All across the world, March 14 is celebrated as National Pi Day — in honor of the mathematical constant, and not the dessert that is pie. It turns out that there are two separate days to celebrate the two completely different things, and it's easy to confuse the two occasions.

Pi Day might give you flashbacks of middle school math classes. For starters, it's a day of celebration of the mathematical constant, π (pi), or 3.14159265359, which is an approximate value.

The date on which it is celebrated includes the first three major numbers and is written as 3/14. Though the day might sound boring, some people made it fun by celebrating the number with some pizza.
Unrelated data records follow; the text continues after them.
(** X1.  The submit button is enabled exactly when no request is pending
    and the field, as typed, is an optional scheme, an optional [www.], one
    of the two hosts, a slash, and at least one character that is not a
    line terminator; whatever follows that character is accepted.  The test
    on the trimmed field adds nothing to the pattern. *)
Theorem submit_enabled_iff url isLoading :
  submit_disabled url isLoading = false <->
  isLoading = false
  /\ exists scheme www host c rest,
       url = (scheme ++ www ++ host ++ "/" ++ String c rest)%string
       /\ In scheme [""; "http://"; "https://"]
       /\ In www [""; "www."]
       /\ In host ["youtube.com"; "youtu.be"]
       /\ Regex.line_terminator c = false.
Proof.
  unfold submit_disabled.
  rewrite !orb_false_iff, !negb_false_iff, isValidYoutubeUrl_spec.
  split.
  - intros [[_ H] L]. auto.
  - intros [L H]. split; [split|]; auto.
    destruct (truthy (VStr (trim url))) eqn:Ht; [reflexivity|].
    apply truthy_trim in Ht.
    apply isValidYoutubeUrl_spec in H. now apply valid_not_blank in H.
Qed.

(** *** [handlePaste] *)

(** X6.  [handlePaste] lets nothing escape.  When the clipboard gives a
    text, the field holds exactly that text, untrimmed; when reading is
    rejected, or there is no clipboard to read, the field stays as it is
    and the failure goes to the console. *)
Theorem handlePaste_captures_failures cb f :
  let '(f', escaped) := handlePaste cb f in
  escaped = Ok tt
  /\ copied f' = copied f
  /\ match cb with
     | ReadText (Ok text) => url f' = text /\ errors f' = errors f
     | ReadText (Throw e) =>
         url f' = url f
         /\ errors f' = errors f ++ [("Failed to read clipboard:", e)]
     | NoClipboard =>
         url f' = url f
         /\ exists e,
              errors f' = errors f ++ [("Failed to read clipboard:", e)]
     end.
Proof. destruct cb as [|[text|e]]; cbn; eauto. Qed.

End FieldFacts.

(** ** The session as a whole *)

Module SessionFacts.
Import JS Handler Home HomeFacts Props.

Section Engine.
Context {JSE : Engine}.

Lemma try_throws_message settled p e :
  reports settled ->
  snd (handleSubmit_try settled p) = Throw e -> has_message e.
Proof.
  intros Hr Ht.
  destruct (try_throws _ _ _ Ht) as
    [[Hp _] | [(data & _ & _ & [Hg|Hg]) | (data & c & v & _ & _ & _ & Hm & _)]].
  - now apply (payload_message settled).
  - destruct (get_message_nonempty _ _ _ Hg) as (k & m & -> & Hne). exact Hne.
  - destruct (get_message_nonempty _ _ _ Hg) as (k & m & -> & Hne). exact Hne.
  - destruct (array_map_message_nonempty _ _ _ Hm) as (k & m & -> & Hne).
    exact Hne.
Qed.

(** When the [try] block runs to its end. *)
Lemma try_completes settled p :
  snd (handleSubmit_try settled p) = Ok tt <->
  exists data cs, payload settled = Ok data /\ get data "clips" = Ok (VArr cs).
Proof.
  split.
  - destruct (payload settled) as [data|e] eqn:Hp.
    + rewrite (try_payload _ _ _ Hp).
      destruct (get data "clips") as [c|e1] eqn:Hc; [|discriminate].
      destruct (get data "video_id") as [v|e2]; [|discriminate].
      destruct c; cbn; try discriminate. eauto.
    + rewrite (try_no_payload _ _ _ Hp). discriminate.
  - intros (data & cs & Hp & Hc). rewrite (try_payload _ _ _ Hp), Hc.
    destruct data; cbn in Hc |- *; try discriminate. reflexivity.
Qed.

Lemma try_debug_array settled p :
  snd (handleSubmit_try settled p) = Ok tt ->
  truthy (debugData (fst (handleSubmit_try settled p))) = true
  /\ error (fst (handleSubmit_try settled p)) = error p.
Proof.
  intros H. pose proof H as H'. apply try_completes in H' as (data & cs & Hp & Hc).
  rewrite (try_payload _ _ _ Hp), Hc in *.
  destruct data; cbn in Hc |- *; try discriminate. auto.
Qed.

Lemma settle_status settled p :
  reports settled -> error p = "" ->
  (snd (handleSubmit_try settled p) = Ok tt
   /\ status (fst (handleSubmit_settle settled p)) = Succeeded)
  \/ ((exists e, snd (handleSubmit_try settled p) = Throw e)
      /\ status (fst (handleSubmit_settle settled p)) = Failed).
Proof.
  intros Hr He. rewrite settle_fst. cbv zeta. unfold status. cbn [isLoading error debugData].
  destruct (snd (handleSubmit_try settled p)) as [[]|e] eqn:Ht.
  - left. split; [reflexivity|].
    destruct (try_debug_array _ _ Ht) as [Hd Herr]. rewrite Herr, He, Hd.
    reflexivity.
  - right. split; [eauto|].
    pose proof (has_message_shown _ (try_throws_message _ _ _ Hr Ht)) as Hm.
    destruct e as [k m|w]; cbn in *.
    + destruct (String.eqb_spec m ""); [contradiction | reflexivity].
    + reflexivity.
Qed.

(** X11.  A run of [handleSubmit] ends [Succeeded] or [Failed], never
    [Idle] or [Pending] (the environment's errors carrying a message); and
    it ends [Succeeded] exactly when the response has a success status,
    decodes, unwraps, and its payload has an array for [clips]. *)
Theorem submission_succeeds_iff url settled p :
  reports settled ->
  let p' := fst (handleSubmit url settled p) in
  (status p' = Succeeded \/ status p' = Failed)
  /\ (status p' = Succeeded <->
      exists data cs,
        payload settled = Ok data /\ get data "clips" = Ok (VArr cs)).
Proof.
  intros Hr. cbv zeta. rewrite handleSubmit_eq.
  rewrite <- try_completes with (p := started p).
  destruct (settle_status settled (started p) Hr eq_refl) as [[Ht Hs]|[[e Ht] Hs]];
    rewrite Hs, Ht.
  - split; [now left | tauto].
  - split; [now right|]. split; discriminate.
Qed.

End Engine.

Lemma submission_succeeds_iff_witness :
  let p' := Sample.after Sample.batch in
  (status p' = Succeeded \/ status p' = Failed)
  /\ (status p' = Succeeded <->
      exists data cs,
        payload (H := Sample.engine) (success Sample.batch) = Ok data
        /\ get data "clips" = Ok (VArr cs)).
Proof.
  apply (submission_succeeds_iff (JSE := Sample.engine) Sample.url
           (success Sample.batch) initial).
  exact I.
Defined.

End SessionFacts.

Module AppFacts.
Import JS Handler App Props.

Section Engine.
Context {JSE : Engine}.

Lemma on_submit_cases url sys :
  (on_submit url sys = sys
   /\ UrlInput.handleSubmit url (Home.isLoading (page sys)) = None)
  \/ (Home.isLoading (page sys) = false
      /\ UrlInput.handleSubmit url false = Some (UrlInput.trim url)
      /\ on_submit url sys =
         {| page := Home.started (page sys);
            outstanding :=
              outstanding sys ++ [Home.handleSubmit_request (UrlInput.trim url)] |}).
Proof.
  unfold on_submit.
  destruct (UrlInput.handleSubmit url (Home.isLoading (page sys))) as [u|] eqn:E.
  - right. destruct (FieldFacts.handleSubmit_some _ _ _ E) as (-> & _ & Hl).
    rewrite Hl in E. now rewrite HomeFacts.start_eq.
  - now left.
Qed.

Lemma step_cases sys ev :
  step sys ev = sys
  \/ (exists url,
        Home.isLoading (page sys) = false
        /\ UrlInput.handleSubmit url false = Some (UrlInput.trim url)
        /\ step sys ev =
           {| page := Home.started (page sys);
              outstanding :=
                outstanding sys
                  ++ [Home.handleSubmit_request (UrlInput.trim url)] |})
  \/ (exists settled r rest,
        ev = Settle settled /\ outstanding sys = r :: rest
        /\ step sys ev =
           {| page := fst (Home.handleSubmit_settle settled (page sys));
              outstanding := rest |}).
Proof.
  destruct ev as [url|url accepted|settled]; cbn [step].
  - destruct (on_submit_cases url sys) as [[-> _]|(Hl & Hh & ->)];
      [now left | right; left; now exists url].
  - destruct (_ || _); [now left|].
    destruct (on_submit_cases url sys) as [[-> _]|(Hl & Hh & ->)];
      [now left | right; left; now exists url].
  - destruct (outstanding sys) as [|r rest] eqn:E; [now left|].
    right. right. now exists settled, r, rest.
Qed.

Lemma step_cleared sys ev : cleared sys -> cleared (step sys ev).
Proof.
  intros H.
  destruct (step_cases sys ev) as
    [-> | [(url & _ & _ & ->) | (settled & r & rest & _ & _ & ->)]].
  - exact H.
  - intros _. cbn. auto.
  - unfold cleared. cbn [page].
    rewrite (proj2 (HomeFacts.settle_total settled (page sys))). discriminate.
Qed.

Lemma step_well_formed sys ev :
  Forall well_formed_request (outstanding sys) ->
  Forall well_formed_request (outstanding (step sys ev)).
Proof.
  intros H.
  destruct (step_cases sys ev) as
    [-> | [(url & _ & Hh & ->) | (settled & r & rest & _ & E & ->)]].
  - exact H.
  - cbn [outstanding]. apply Forall_app. split; [exact H|].
    constructor; [|constructor]. exists (UrlInput.trim url).
    destruct (FieldFacts.handleSubmit_some _ _ _ Hh) as (_ & Hb & _).
    split; [reflexivity|]. split; [|apply FieldFacts.trim_idempotent].
    intros E. apply Hb, FieldFacts.trim_empty, E.
  - cbn [outstanding]. rewrite E in H. now inversion H.
Qed.

Lemma run_snoc evs ev sys : run (evs ++ [ev]) sys = step (run evs sys) ev.
Proof. unfold run. now rewrite fold_left_app. Qed.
March 14 is celebrated as the National Pi Day, and it's not the same as Pie Day.Creative Commons

Interestingly, Pi Day involves more of pies than math. Major food chains, including both pie and pizza joints, roll out great deals and give out discounted pies and pizzas at $3.14.

On the other hand, Pie Day is celebrated on January 23 to enjoy pies, obviously. And you can thank American nuclear engineer Charlie Papazian for creating the food holiday in the 1970s after he reportedly declared his birthday to be National Pie Day.

Really, he just proclaimed the date as a national celebration of pie. The American Pie Council, of which Jason Biggs is not a member, has sponsored the holiday since 1986.

The council states on their website: "January 23 is National Pie Day, a time to celebrate the day with pie."

The website adds: "We are encouraging pie lovers everywhere to host pie parties across the country. Whether it be with your friends, family, or co-workers, share some pie on January 23."